DATA: Begin

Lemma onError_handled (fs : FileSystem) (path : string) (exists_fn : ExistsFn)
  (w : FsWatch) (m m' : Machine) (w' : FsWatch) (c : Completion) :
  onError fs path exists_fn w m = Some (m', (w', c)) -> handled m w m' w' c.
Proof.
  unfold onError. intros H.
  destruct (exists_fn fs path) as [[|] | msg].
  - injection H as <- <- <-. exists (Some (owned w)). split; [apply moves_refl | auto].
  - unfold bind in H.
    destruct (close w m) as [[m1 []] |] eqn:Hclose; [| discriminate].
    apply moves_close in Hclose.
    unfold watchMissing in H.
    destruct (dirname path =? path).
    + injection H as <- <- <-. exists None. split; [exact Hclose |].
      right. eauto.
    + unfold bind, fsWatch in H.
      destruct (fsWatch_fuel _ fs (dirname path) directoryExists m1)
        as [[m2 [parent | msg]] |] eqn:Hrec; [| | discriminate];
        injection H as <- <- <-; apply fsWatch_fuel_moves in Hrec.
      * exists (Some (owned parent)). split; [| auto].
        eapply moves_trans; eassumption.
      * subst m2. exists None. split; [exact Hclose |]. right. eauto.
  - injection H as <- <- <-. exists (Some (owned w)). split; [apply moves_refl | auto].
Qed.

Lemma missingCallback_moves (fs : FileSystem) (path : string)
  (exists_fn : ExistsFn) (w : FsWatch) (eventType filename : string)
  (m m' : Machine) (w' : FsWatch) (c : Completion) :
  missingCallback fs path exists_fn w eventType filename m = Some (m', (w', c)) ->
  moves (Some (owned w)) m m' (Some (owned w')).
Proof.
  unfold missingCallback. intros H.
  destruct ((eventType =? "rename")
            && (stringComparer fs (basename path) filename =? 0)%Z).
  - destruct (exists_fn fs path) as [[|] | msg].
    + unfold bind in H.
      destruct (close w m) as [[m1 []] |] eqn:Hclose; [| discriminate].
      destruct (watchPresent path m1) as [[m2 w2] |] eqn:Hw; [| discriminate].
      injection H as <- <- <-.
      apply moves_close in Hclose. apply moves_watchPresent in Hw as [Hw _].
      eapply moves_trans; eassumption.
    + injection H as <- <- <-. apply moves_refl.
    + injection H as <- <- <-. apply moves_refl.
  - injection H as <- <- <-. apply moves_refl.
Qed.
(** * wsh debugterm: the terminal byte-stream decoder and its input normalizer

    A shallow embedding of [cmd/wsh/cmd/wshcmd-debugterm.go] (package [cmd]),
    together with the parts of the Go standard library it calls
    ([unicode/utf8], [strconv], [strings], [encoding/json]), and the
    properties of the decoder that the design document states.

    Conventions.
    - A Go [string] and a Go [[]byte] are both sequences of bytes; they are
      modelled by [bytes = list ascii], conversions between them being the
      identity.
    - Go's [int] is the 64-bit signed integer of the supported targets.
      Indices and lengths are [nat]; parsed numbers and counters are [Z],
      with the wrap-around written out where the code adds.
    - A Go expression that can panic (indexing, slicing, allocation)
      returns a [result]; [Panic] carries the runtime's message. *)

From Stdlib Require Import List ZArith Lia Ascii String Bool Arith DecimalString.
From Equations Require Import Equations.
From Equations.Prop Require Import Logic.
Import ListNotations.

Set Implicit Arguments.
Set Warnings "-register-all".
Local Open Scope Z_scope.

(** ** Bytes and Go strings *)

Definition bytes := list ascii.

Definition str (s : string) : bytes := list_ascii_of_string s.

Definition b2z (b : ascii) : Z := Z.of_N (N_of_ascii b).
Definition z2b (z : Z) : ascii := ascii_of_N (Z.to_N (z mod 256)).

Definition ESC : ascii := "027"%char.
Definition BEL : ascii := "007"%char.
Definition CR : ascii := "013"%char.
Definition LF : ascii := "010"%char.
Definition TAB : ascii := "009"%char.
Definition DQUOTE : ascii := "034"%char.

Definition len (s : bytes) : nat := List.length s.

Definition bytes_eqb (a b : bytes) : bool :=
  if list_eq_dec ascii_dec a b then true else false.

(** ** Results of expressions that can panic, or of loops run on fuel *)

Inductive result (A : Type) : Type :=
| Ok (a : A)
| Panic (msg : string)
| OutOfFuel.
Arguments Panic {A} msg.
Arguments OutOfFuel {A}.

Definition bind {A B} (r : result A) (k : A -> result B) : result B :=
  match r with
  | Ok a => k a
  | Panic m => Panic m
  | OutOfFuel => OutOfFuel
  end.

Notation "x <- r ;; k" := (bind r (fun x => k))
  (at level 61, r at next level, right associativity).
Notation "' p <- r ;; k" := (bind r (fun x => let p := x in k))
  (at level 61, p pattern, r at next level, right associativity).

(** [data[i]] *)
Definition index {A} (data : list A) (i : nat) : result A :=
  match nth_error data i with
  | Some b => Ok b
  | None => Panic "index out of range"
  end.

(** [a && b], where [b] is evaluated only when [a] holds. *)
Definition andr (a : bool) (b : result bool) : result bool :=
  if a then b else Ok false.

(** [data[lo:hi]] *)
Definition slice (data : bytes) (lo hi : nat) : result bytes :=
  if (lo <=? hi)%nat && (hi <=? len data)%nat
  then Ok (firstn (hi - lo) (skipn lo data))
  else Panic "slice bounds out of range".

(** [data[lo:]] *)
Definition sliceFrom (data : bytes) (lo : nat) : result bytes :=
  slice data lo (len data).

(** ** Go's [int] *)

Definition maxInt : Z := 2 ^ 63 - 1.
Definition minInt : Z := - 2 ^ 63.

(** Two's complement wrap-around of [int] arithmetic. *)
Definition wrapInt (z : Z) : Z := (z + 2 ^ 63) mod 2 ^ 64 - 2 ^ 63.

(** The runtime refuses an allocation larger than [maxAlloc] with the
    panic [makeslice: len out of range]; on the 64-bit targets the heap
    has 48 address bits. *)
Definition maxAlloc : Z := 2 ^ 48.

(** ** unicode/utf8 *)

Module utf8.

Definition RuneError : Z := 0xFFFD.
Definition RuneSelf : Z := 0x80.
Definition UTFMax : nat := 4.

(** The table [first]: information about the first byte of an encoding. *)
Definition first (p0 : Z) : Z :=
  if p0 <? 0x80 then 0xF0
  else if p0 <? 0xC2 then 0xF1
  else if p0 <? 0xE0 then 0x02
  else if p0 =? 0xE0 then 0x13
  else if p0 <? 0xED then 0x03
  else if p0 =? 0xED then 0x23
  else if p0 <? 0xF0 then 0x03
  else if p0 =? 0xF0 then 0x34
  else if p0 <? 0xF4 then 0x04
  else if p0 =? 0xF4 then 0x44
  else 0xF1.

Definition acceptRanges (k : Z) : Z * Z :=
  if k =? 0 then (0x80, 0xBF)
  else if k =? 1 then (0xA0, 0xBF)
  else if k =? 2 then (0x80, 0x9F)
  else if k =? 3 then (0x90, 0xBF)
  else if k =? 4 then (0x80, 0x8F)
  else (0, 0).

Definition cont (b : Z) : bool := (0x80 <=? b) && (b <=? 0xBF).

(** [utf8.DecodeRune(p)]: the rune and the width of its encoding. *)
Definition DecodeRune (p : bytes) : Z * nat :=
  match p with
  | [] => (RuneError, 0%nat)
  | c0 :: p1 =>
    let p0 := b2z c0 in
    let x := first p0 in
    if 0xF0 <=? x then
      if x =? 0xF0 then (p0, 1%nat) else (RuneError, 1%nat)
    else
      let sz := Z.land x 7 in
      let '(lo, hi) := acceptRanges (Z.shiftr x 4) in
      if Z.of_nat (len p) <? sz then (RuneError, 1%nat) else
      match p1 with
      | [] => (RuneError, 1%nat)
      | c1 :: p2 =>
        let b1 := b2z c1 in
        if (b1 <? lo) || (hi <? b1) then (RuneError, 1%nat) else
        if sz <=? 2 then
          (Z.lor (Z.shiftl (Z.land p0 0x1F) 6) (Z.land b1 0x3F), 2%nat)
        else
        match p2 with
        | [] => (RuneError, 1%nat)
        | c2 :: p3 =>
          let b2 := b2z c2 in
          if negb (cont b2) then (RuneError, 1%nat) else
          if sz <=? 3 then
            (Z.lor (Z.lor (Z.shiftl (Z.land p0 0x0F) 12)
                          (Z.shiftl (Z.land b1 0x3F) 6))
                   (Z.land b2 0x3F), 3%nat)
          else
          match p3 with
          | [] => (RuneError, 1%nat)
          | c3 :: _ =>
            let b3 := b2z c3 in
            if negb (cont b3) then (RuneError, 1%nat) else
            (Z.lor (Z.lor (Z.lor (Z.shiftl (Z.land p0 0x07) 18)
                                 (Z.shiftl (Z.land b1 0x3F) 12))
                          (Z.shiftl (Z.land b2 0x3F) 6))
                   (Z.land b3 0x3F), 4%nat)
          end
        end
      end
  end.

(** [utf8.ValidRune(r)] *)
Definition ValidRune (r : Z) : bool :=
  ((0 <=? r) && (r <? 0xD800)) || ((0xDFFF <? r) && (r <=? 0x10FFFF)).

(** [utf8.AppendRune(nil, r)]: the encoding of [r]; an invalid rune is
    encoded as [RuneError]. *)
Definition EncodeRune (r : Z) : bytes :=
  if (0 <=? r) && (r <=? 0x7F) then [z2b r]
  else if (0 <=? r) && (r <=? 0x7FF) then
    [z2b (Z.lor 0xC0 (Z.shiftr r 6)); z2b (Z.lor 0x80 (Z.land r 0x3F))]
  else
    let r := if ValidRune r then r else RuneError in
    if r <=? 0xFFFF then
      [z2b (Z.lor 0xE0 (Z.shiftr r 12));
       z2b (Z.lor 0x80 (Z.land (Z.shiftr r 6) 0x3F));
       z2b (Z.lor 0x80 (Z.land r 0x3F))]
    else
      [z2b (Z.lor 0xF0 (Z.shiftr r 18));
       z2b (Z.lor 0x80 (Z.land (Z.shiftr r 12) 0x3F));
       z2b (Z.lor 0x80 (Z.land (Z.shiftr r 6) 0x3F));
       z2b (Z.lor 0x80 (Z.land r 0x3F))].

DATA: End

* TASK BRIEF
In the listing, find all lines with the string "Equations" and copy them.

* RESPONSE BELOW
From Equations Require Import Equations.
From Equations.Prop Require Import Logic.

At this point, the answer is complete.